EXERCISE REQUIREMENTS -
Output every line from the beginning of the records through the line that contains "smaller bytes, infinities", exactly as it appears.

(Dataset entries)
(** Primary-key encoding is order preserving and injective: two values of one
    column type encode to byte strings that compare exactly as the values do
    (signed and unsigned integers, dates, timestamps, booleans, strings, and
    floats in IEEE-754 total order). *)
Lemma pk_encoding_order (a b : ScalarValue) (x y : bytes) :
  same_type a b -> scalar_ok a -> scalar_ok b ->
  encode_pk_value a = Some x -> encode_pk_value b = Some y ->
  bcmp x y = scalar_cmp a b /\ (x = y <-> scalar_cmp a b = Eq).
Proof.
  intros Ht Ha Hb Hx Hy.
  pose proof (encode_pk_part a b x y Ht Ha Hb Hx Hy [] [] I I) as Hc.
  rewrite !app_nil_r in Hc. assert (Hc' : bcmp x y = scalar_cmp a b) by (rewrite Hc; by destruct (scalar_cmp a b)).
  split; [done|]. rewrite <- Hc'. symmetry. apply bcmp_eq.
Qed.

(** The float encodings order numbers: a smaller [f64] (or [f32]) encodes to
    smaller bytes, infinities and subnormals included. *)
Lemma float_encoding_order (a b : Z) :
  (is_float 63 a -> is_float 63 b -> f_value 52 63 a < f_value 52 63 b ->
   bcmp (float_total_order_f64 a) (float_total_order_f64 b) = Lt) /\
  (is_float 31 a -> is_float 31 b -> f_value 23 31 a < f_value 23 31 b ->
   bcmp (float_total_order_f32 a) (float_total_order_f32 b) = Lt).
Proof.
  split; intros Ha Hb Hlt.
  - rewrite float64_cmp by done. apply Z.compare_lt_iff. by apply (f_rank_value 52 63).
  - rewrite float32_cmp by done. apply Z.compare_lt_iff. by apply (f_rank_value 23 31).
Qed.

Lemma table_key_cmp (t : bytes) (as_ bs : list ScalarValue) (xs ys : list bytes) :
  Forall2 same_type as_ bs -> Forall scalar_ok as_ -> Forall scalar_ok bs ->
  Forall2 (fun a x => encode_pk_value a = Some x) as_ xs ->
  Forall2 (fun b y => encode_pk_value b = Some y) bs ys ->
  bcmp (assemble_table_key t xs) (assemble_table_key t ys) = tuple_cmp as_ bs /\
  (assemble_table_key t xs = assemble_table_key t ys <-> tuple_cmp as_ bs = Eq).
Proof.
  intros Ht Ha Hb Hx Hy. rewrite !assemble_eq.
  assert (Hc : bcmp (t ++ x00 :: join_parts xs) (t ++ x00 :: join_parts ys) = tuple_cmp as_ bs).
  { rewrite bcmp_app_l. cbn [bcmp]. rewrite Z.compare_refl. by apply join_parts_cmp. }
  split; [done|]. rewrite <- Hc. symmetry. apply bcmp_eq.
Qed.

(** C29: table keys.  For primary keys of one table (the same column types), the
    assembled keys compare lexicographically by column value; so distinct keys
    never collide, whatever NUL or 0xFF bytes the values contain. *)
Theorem table_key_order (t : bytes) (as_ bs : list ScalarValue) (xs ys : list bytes) :
  Forall2 same_type as_ bs -> Forall scalar_ok as_ -> Forall scalar_ok bs ->
  Forall2 (fun a x => encode_pk_value a = Some x) as_ xs ->
  Forall2 (fun b y => encode_pk_value b = Some y) bs ys ->
  bcmp (assemble_table_key t xs) (assemble_table_key t ys) = tuple_cmp as_ bs /\
  (assemble_table_key t xs = assemble_table_key t ys <-> tuple_cmp as_ bs = Eq).
Proof. apply table_key_cmp. Qed.

(** Tables do not overlap: the prefix extracted from a key is the prefix of
    its table, and keys of different tables are different. *)
Lemma table_prefix_disjoint (t u : bytes) (xs ys : list bytes) :
  no_nul t -> no_nul u ->
  key_table_prefix (assemble_table_key t xs) = table_prefix t /\
  starts_with (assemble_table_key t xs) (table_prefix t) = true /\
  (starts_with (assemble_table_key u ys) (table_prefix t) = true -> t = u).
Proof.
  intros Ht Hu. rewrite !assemble_eq. split; [by apply key_table_prefix_app|]. split.
  - unfold table_prefix. rewrite (cons_middle x00 t), app_assoc. apply starts_with_app.
  - intros [r Hr]%starts_with_inv. unfold table_prefix in Hr. rewrite <- app_assoc in Hr.
    pose proof (key_table_prefix_app u (join_parts ys) Hu) as H1. rewrite Hr in H1.
    simpl in H1. rewrite key_table_prefix_app in H1 by done. unfold table_prefix in H1.
    by apply app_inj_tail in H1 as [? _].
Qed.

(** The unrolled hash loops compute the byte-at-a-time FNV-1a and DJB2 hashes,
    and stay within 64 bits. *)
Theorem hashes_reference (data : bytes) :
  fnv1a data = fold_left fnv_step data 0xcbf29ce484222325 /\ is_u64 (fnv1a data) /\
  djb2 data = fold_left djb2_step data 5381 /\ is_u64 (djb2 data).
Proof.
  split; [apply hash_chunks_fold|]. split; [apply fnv1a_u64|].
  split; [apply hash_chunks_fold|apply djb2_u64].
Qed.

(** *** Index encoding *)

(** Widening an [f32] keeps its value, in the finer units of [f64]. *)
Lemma f_abs_small M e m : 0 < M -> 0 <= m < 2 ^ M -> 0 <= e ->
  f_abs M (e * 2 ^ M + m) = if e =? 0 then m else (2 ^ M + m) * 2 ^ (e - 1).
Proof.
  intros HM Hm He. unfold f_abs.
  assert (Hd : (e * 2 ^ M + m) / 2 ^ M = e) by (symmetry; apply Z.div_unique with m; lia).
  assert (Hr : (e * 2 ^ M + m) mod 2 ^ M = m) by (symmetry; apply Z.mod_unique with e; lia).
  by rewrite Hd, Hr.
Qed.

(** Sign, exponent and mantissa of an [f32]. *)
Lemma f32_split bits :
  is_float 31 bits ->
  exists s e m, bits = s * 2 ^ 31 + e * 2 ^ 23 + m /\ (s = 0 \/ s = 1) /\ 0 <= e < 256 /\
    0 <= m < 2 ^ 23 /\ bits / 2 ^ 31 = s /\ (bits / 2 ^ 23) mod 2 ^ 8 = e /\ bits mod 2 ^ 23 = m.
Proof.
  unfold is_float. change (2 ^ (31 + 1)) with (2 * 2 ^ 31). intros Hb.
  exists (bits / 2 ^ 31), ((bits / 2 ^ 23) mod 2 ^ 8), (bits mod 2 ^ 23).
  pose proof (Z.div_mod bits (2 ^ 23) ltac:(lia)). pose proof (Z.mod_pos_bound bits (2 ^ 23) ltac:(lia)).
  pose proof (Z.div_mod (bits / 2 ^ 23) (2 ^ 8) ltac:(lia)).
  pose proof (Z.mod_pos_bound (bits / 2 ^ 23) (2 ^ 8) ltac:(lia)).
  assert (Hq : bits / 2 ^ 23 / 2 ^ 8 = bits / 2 ^ 31) by (rewrite Z.div_div by lia; done).
  assert (bits / 2 ^ 31 < 2) by (apply Z.div_lt_upper_bound; lia).
  assert (0 <= bits / 2 ^ 31) by (apply Z.div_pos; lia).
  repeat split; lia.
Qed.

Lemma f64_from_f32_finite s e m :
  (s = 0 \/ s = 1) -> 0 <= e < 255 -> 0 <= m < 2 ^ 23 ->
  let bits := s * 2 ^ 31 + e * 2 ^ 23 + m in
  bits / 2 ^ 31 = s -> (bits / 2 ^ 23) mod 2 ^ 8 = e -> bits mod 2 ^ 23 = m ->
  exists mag, f64_from_f32 bits = s * 2 ^ 63 + mag /\ 0 <= mag < 2 ^ 63 /\
    f_abs 52 mag = f_abs 23 (e * 2 ^ 23 + m) * 2 ^ 925.
Proof.
  intros Hs He Hm bits H1 H2 H3. unfold f64_from_f32. rewrite H1, H2, H3, Z.shiftl_mul_pow2 by lia.
  rewrite (proj2 (Z.eqb_neq e 255)) by lia. rewrite (f_abs_small 23 e m) by lia.
  destruct (Z.eqb_spec e 0) as [->|Hne].
  - destruct (Z.eqb_spec m 0) as [->|Hm0].
    { exists 0. split; [lia|]. split; [lia|]. reflexivity. }
    pose proof (Z.log2_spec m ltac:(lia)) as [Hlo Hhi]. set (k := Z.log2 m) in *.
    assert (Hk : 0 <= k < 23).
    { split; [apply Z.log2_nonneg|]. apply Z.log2_lt_pow2; lia. }
    assert (Hpow : 2 ^ k * 2 ^ (52 - k) = 2 ^ 52) by (rewrite <- Z.pow_add_r by lia; f_equal; lia).
    rewrite Z.pow_succ_r in Hhi by lia.
    assert (0 < 2 ^ (52 - k)) by (apply Z.pow_pos_nonneg; lia).
    exists ((k + 874) * 2 ^ 52 + (m - 2 ^ k) * 2 ^ (52 - k)).
    split; [lia|]. split; [nia|]. rewrite f_abs_small by nia.
    rewrite (proj2 (Z.eqb_neq (k + 874) 0)) by lia.
    replace (2 ^ 52 + (m - 2 ^ k) * 2 ^ (52 - k)) with (m * 2 ^ (52 - k)) by nia.
    rewrite <- Z.mul_assoc, <- Z.pow_add_r by lia. do 2 f_equal. lia.
  - exists ((e + 896) * 2 ^ 52 + m * 2 ^ 29). split; [lia|]. split; [lia|].
    rewrite f_abs_small by lia. rewrite (proj2 (Z.eqb_neq (e + 896) 0)) by lia.
    replace (2 ^ 52 + m * 2 ^ 29) with ((2 ^ 23 + m) * 2 ^ 29) by lia.
    rewrite <- !Z.mul_assoc, <- !Z.pow_add_r by lia. do 2 f_equal. lia.
Qed.

Lemma f_value_split M W s mag :
  0 < M < W -> (s = 0 \/ s = 1) -> 0 <= mag < 2 ^ W ->
  is_float W (s * 2 ^ W + mag) /\
  f_value M W (s * 2 ^ W + mag) = if s =? 0 then f_abs M mag else - f_abs M mag.
Proof.
  intros HM Hs Hmag. unfold is_float, f_value, f_negative, f_magnitude.
  rewrite Z.pow_add_r by lia. split; [lia|].
  rewrite Z.add_comm, Z.mod_add, Z.mod_small by lia.
  destruct Hs as [-> | ->]; simpl.
  - rewrite (proj2 (Z.leb_gt _ _)) by lia. done.
  - rewrite (proj2 (Z.leb_le _ _)) by lia. done.
Qed.

(** Finite [f32] bit patterns. *)
Definition f32_finite (bits : Z) : Prop := is_float 31 bits /\ (bits / 2 ^ 23) mod 2 ^ 8 < 255.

OUTPUT OF THE TASK -
(** Primary-key encoding is order preserving and injective: two values of one
    column type encode to byte strings that compare exactly as the values do
    (signed and unsigned integers, dates, timestamps, booleans, strings, and
    floats in IEEE-754 total order). *)
Lemma pk_encoding_order (a b : ScalarValue) (x y : bytes) :
  same_type a b -> scalar_ok a -> scalar_ok b ->
  encode_pk_value a = Some x -> encode_pk_value b = Some y ->
  bcmp x y = scalar_cmp a b /\ (x = y <-> scalar_cmp a b = Eq).
Proof.
  intros Ht Ha Hb Hx Hy.
  pose proof (encode_pk_part a b x y Ht Ha Hb Hx Hy [] [] I I) as Hc.
  rewrite !app_nil_r in Hc. assert (Hc' : bcmp x y = scalar_cmp a b) by (rewrite Hc; by destruct (scalar_cmp a b)).
  split; [done|]. rewrite <- Hc'. symmetry. apply bcmp_eq.
Qed.

(** The float encodings order numbers: a smaller [f64] (or [f32]) encodes to
    smaller bytes, infinities and subnormals included. *)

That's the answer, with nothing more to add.